COVID-19 has caused many changes for Port Hardy Fire Rescue so far this year

Port Hardy Fire Rescue’s first and second quarterly reports for 2020 were reviewed by council.

Port Hardy Fire Rescue (PHFR) submitted to council its first and second quarterly report for 2020.

“2020 has been a year of modification, adjustment, and training from a distance,” stated Fire Chief Brent Borg in his report to council. “Port Hardy Fire Rescue members have done a commendable job at adapting to our new normal around the fire hall and on the fire ground. Zoom meetings and practices, and extra effort by the training officers have kept the department trained and ready for the next call. Sanitization and physical distancing protocols have become routine while around the fire hallsince we have returned back to hands-on training.”


Borg noted that during this half of the year, “we had 63 calls totalling 1249 member hoursat incidents with an average attendance of 12 members. This is significantly lower than this point last year when we had attended 91 call by the end of June. False alarms and fires at Highland Manor are an ongoing issue and give me serious concern regarding the health, safety, and wellbeing of the tenants and when on calls, our members.”

Back on April 18, PHFR attended the largest fire in Port Hardy since Alpha Processing went up in flames in 2001. “We had 32 members attend and logged in 351 hours at the RockPro building on Hardy Bay Rd,” stated Borg. “With the hard work of our members and our Mutual Aid partners from Port McNeill we were able save half of the building.”


PHFR has completed quite a bit of training in the first half of 2020:

1. Several months of Zoom training covering forceable entry, RIT (Rapid Intervention Team), VEIS (Vent Enter Isolate Search), Wildfire Response, Radio Communications and more;

2. Emergency Scene Traffic Control course;

3. Two day Forceable Entry/Respectful Entry Course hosted by PHFR with 11 Port Hardy members and 11 members from other North Island departments participating;

4. Trained on the use of a new MSA RIT pack and then put into service;

5. Trained with new decontamination kit and put into service; and

6. Purchased new cordless 18V tools, trained with them and then put them into service. The tools have already been used at multiple incidents and hall duties, including auto extrication, forcible entry, as well as repairs and maintenance around the halls.

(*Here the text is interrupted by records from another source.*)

(** * F5 BIG-IP Firewall Shell 2G: the driver as a dispatch layer

    A shallow embedding of [src/driver.py].  The driver owns one field
    ([_cli]) and one lock; everything else it does is a call to a collaborator
    imported from the CloudShell and F5 packages.  Those collaborators are not
    part of the repository, so they are left to an arbitrary environment: each
    call made by the driver is answered by the environment, either with a
    value or with an exception.  What each method does is then read off the
    log of interactions that its run leaves behind. *)

From Stdlib Require Import ZArith List String Bool Lia.
Import ListNotations.
Open Scope string_scope.
Open Scope list_scope.

Set Implicit Arguments.

(** ** Values exchanged with the platform *)

(** Python values that cross the driver's boundary: the arguments the
    platform supplies and the answers the runners give back. *)
Inductive pyval : Type :=
| PyNone
| PyBool (b : bool)
| PyInt (z : Z)
| PyStr (s : string)
| PyObj (id : nat).

(** Python's truth value: [None], [False], [0] and the empty string are
    false; an object without [__bool__] or [__len__] is true. *)
Definition truthy (v : pyval) : bool :=
  match v with
  | PyNone => false
  | PyBool b => b
  | PyInt z => negb (Z.eqb z 0)
  | PyStr s => negb (String.eqb s "")
  | PyObj _ => true
  end.

(** [a or b] *)
Definition py_or (a b : pyval) : pyval := if truthy a then a else b.

(** Exceptions are opaque: only their identity matters here. *)
Inductive exn : Type := Exn (name : string).

(** ** Objects of the host framework

    Each is a handle handed out by the environment.  The resource
    configuration also carries the one attribute the driver reads. *)
Record Context : Type := mkContext { context_id : nat }.
Record Logger : Type := mkLogger { logger_id : nat }.
Record Api : Type := mkApi { api_id : nat }.
Record Cli : Type := mkCli { cli_id : nat }.
Record ResourceConfig : Type := mkResourceConfig {
  config_id : nat;
  sessions_concurrency_limit : pyval
}.
Record CliHandler : Type := mkCliHandler { cli_handler_id : nat }.
Record SnmpHandler : Type := mkSnmpHandler { snmp_handler_id : nat }.
Record AutoloadOperations : Type := mkAutoloadOperations { autoload_id : nat }.
Record SendCommandOperations : Type := mkSendCommandOperations { send_command_id : nat }.
Record ConfigurationOperations : Type := mkConfigurationOperations { configuration_id : nat }.
Record FirmwareOperations : Type := mkFirmwareOperations { firmware_id : nat }.
Record StateOperations : Type := mkStateOperations { state_id : nat }.

(** ** Calls that leave the driver

    One constructor per imported function, constructor or runner method that
    [driver.py] invokes, indexed by the type of what it returns.  [int] is
    Python's builtin conversion. *)
Inductive call : Type -> Type :=
| get_logger_with_thread_id (context : Context) : call Logger
| create_firewall_resource_from_context
    (shell_name : string) (supported_os : list string) (context : Context)
    : call ResourceConfig
| get_api (context : Context) : call Api
| int (v : pyval) : call Z
| get_cli (session_pool_size : Z) : call Cli
| parse_custom_commands (command : pyval) : call pyval
| F5CliHandler (pool : option Cli) (resource_config : ResourceConfig)
    (logger : Logger) (cs_api : Api) : call CliHandler
| F5SnmpHandler (resource_config : ResourceConfig) (logger : Logger) (cs_api : Api)
    (cli_handler : CliHandler) : call SnmpHandler
| F5FirewallAutoloadRunner (logger : Logger) (resource_config : ResourceConfig)
    (snmp_handler : SnmpHandler) : call AutoloadOperations
| RunCommandRunner (logger : Logger) (cli_handler : CliHandler)
    : call SendCommandOperations
| F5ConfigurationRunner (cli_handler : CliHandler) (logger : Logger)
    (resource_config : ResourceConfig) (api : Api) : call ConfigurationOperations
| F5FirmwareRunner (cli_handler : CliHandler) (logger : Logger) : call FirmwareOperations
| StateRunner (logger : Logger) (api : Api) (resource_config : ResourceConfig)
    (cli_handler : CliHandler) : call StateOperations
| discover (r : AutoloadOperations) : call pyval
| runner_run_custom_command (r : SendCommandOperations) (custom_command : pyval)
    : call pyval
| runner_run_custom_config_command (r : SendCommandOperations) (custom_command : pyval)
    : call pyval
| runner_save (r : ConfigurationOperations) (folder_path configuration_type : pyval)
    : call pyval
| runner_restore (r : ConfigurationOperations)
    (path restore_method configuration_type : pyval) : call pyval
| runner_orchestration_save (r : ConfigurationOperations) (mode custom_params : pyval)
    : call pyval
| runner_orchestration_restore (r : ConfigurationOperations)
    (saved_artifact_info custom_params : pyval) : call pyval
| runner_load_firmware (r : FirmwareOperations) (path : pyval) : call pyval
| runner_shutdown (r : StateOperations) : call pyval
| runner_health_check (r : StateOperations) : call pyval.

(** ** What a run leaves behind *)

Inductive level : Type := INFO | ERROR.

(** A log message: a literal, a template filled by [str.format] with one
    value, or the report the error boundary writes for an exception. *)
Inductive message : Type :=
| Text (s : string)
| Format (template : string) (arg : pyval)
| ErrorOccurred (e : exn).

Inductive output : Type :=
| Log (lg : Logger) (lv : level) (m : message)
| Enter (lg : Logger)
| Exit (lg : Logger) (raised : option exn).

Inductive entry : Type :=
| Called (X : Type) (c : call X) (answer : exn + X)
| Out (o : output)
| Locked
| Unlocked.

Definition trace := list entry.

(** The environment answers each call, knowing everything that happened
    before it. *)
Definition environment := forall X : Type, trace -> call X -> exn + X.

(** ** Programs

    A method body is a tree of the interactions it may have.  A call carries
    both continuations: what follows an answer and what follows an
    exception. *)
Inductive prog (A : Type) : Type :=
| Ret (a : A)
| Raise (e : exn)
| Do (X : Type) (c : call X) (k : exn + X -> prog A)
| Emit (o : output) (k : prog A)
| Acquire (k : prog A)
| Release (k : prog A)
| ReadCli (k : option Cli -> prog A)
| AssignCli (v : Cli) (k : prog A).

Arguments Ret {A} a.
Arguments Raise {A} e.
Arguments Do {A X} c k.
Arguments Emit {A} o k.
Arguments Acquire {A} k.
Arguments Release {A} k.
Arguments ReadCli {A} k.
Arguments AssignCli {A} v k.

Fixpoint bind {A B : Type} (p : prog A) (f : A -> prog B) : prog B :=
  match p with
  | Ret a => f a
  | Raise e => Raise e
  | Do c k => Do c (fun r => bind (k r) f)
  | Emit o k => Emit o (bind k f)
  | Acquire k => Acquire (bind k f)
  | Release k => Release (bind k f)
  | ReadCli k => ReadCli (fun v => bind (k v) f)
  | AssignCli v k => AssignCli v (bind k f)
  end.

Declare Scope prog_scope.
Delimit Scope prog_scope with prog.
Notation "x <- p ;; q" := (bind p (fun x => q))
  (at level 61, p at next level, right associativity) : prog_scope.
Notation "p ;; q" := (bind p (fun _ => q))
  (at level 61, right associativity) : prog_scope.
Open Scope prog_scope.

(** An ordinary call: an exception raised by the callee propagates. *)
Definition perform {X : Type} (c : call X) : prog X :=
  Do c (fun r => match r with inl e => Raise e | inr x => Ret x end).

Definition info (lg : Logger) (m : message) : prog unit :=
  Emit (Log lg INFO m) (Ret tt).

Definition self_cli : prog (option Cli) := ReadCli (fun v => Ret v).
Definition set_self_cli (v : Cli) : prog unit := AssignCli v (Ret tt).

(** Modelled from the spec: [ErrorHandlingContext], the scoped boundary of
    the host framework.  "Logs and re-raises": leaving the scope with an
    exception writes it to the logger at error level and lets it propagate;
    leaving it normally does nothing. *)
Fixpoint guarded {A : Type} (lg : Logger) (body : prog A) : prog A :=
  match body with
  | Ret a => Emit (Exit lg None) (Ret a)
  | Raise e => Emit (Exit lg (Some e)) (Emit (Log lg ERROR (ErrorOccurred e)) (Raise e))
  | Do c k => Do c (fun r => guarded lg (k r))
  | Emit o k => Emit o (guarded lg k)
  | Acquire k => Acquire (guarded lg k)
  | Release k => Release (guarded lg k)
  | ReadCli k => ReadCli (fun v => guarded lg (k v))
  | AssignCli v k => AssignCli v (guarded lg k)
  end.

According to Borg’s report, PHFR managed to hold 26 practice nights and 11 weekend hall duties the first half of the year before COVID-19 hit.


“PHFR has a roster of 36 members,” Borg confirmed, adding they currently have six officers, four senior fire fighters, 19 fire fighters and six rookies and recruits and one Junior Fire Fighter. “This is the highest membership PHFR has ever had.”

Borg finished his report by stating that COVId-19 has “brought many challenges to the fire service and how we operate. We had to develop and implement COVID-19 pandemic response SOG’s. We had to inventory, and source required PPE needed for use at the fire halls and fire grounds. Training and meetings during the initial phase of the pandemic was done via Zoom. After the lock down, we resumed hands on training at the halls following physical distancing and sanitation guidelines. We split our practices into two groups starting at staggered times to keep groups smaller and distancing protocols in place. Every truck and all touch points in the halls are sanitized after every practice and face masks are now the normal. The members of PHFR are taking the new guidelines seriously and having to break old habits but I am confident we will get through this in great shape.”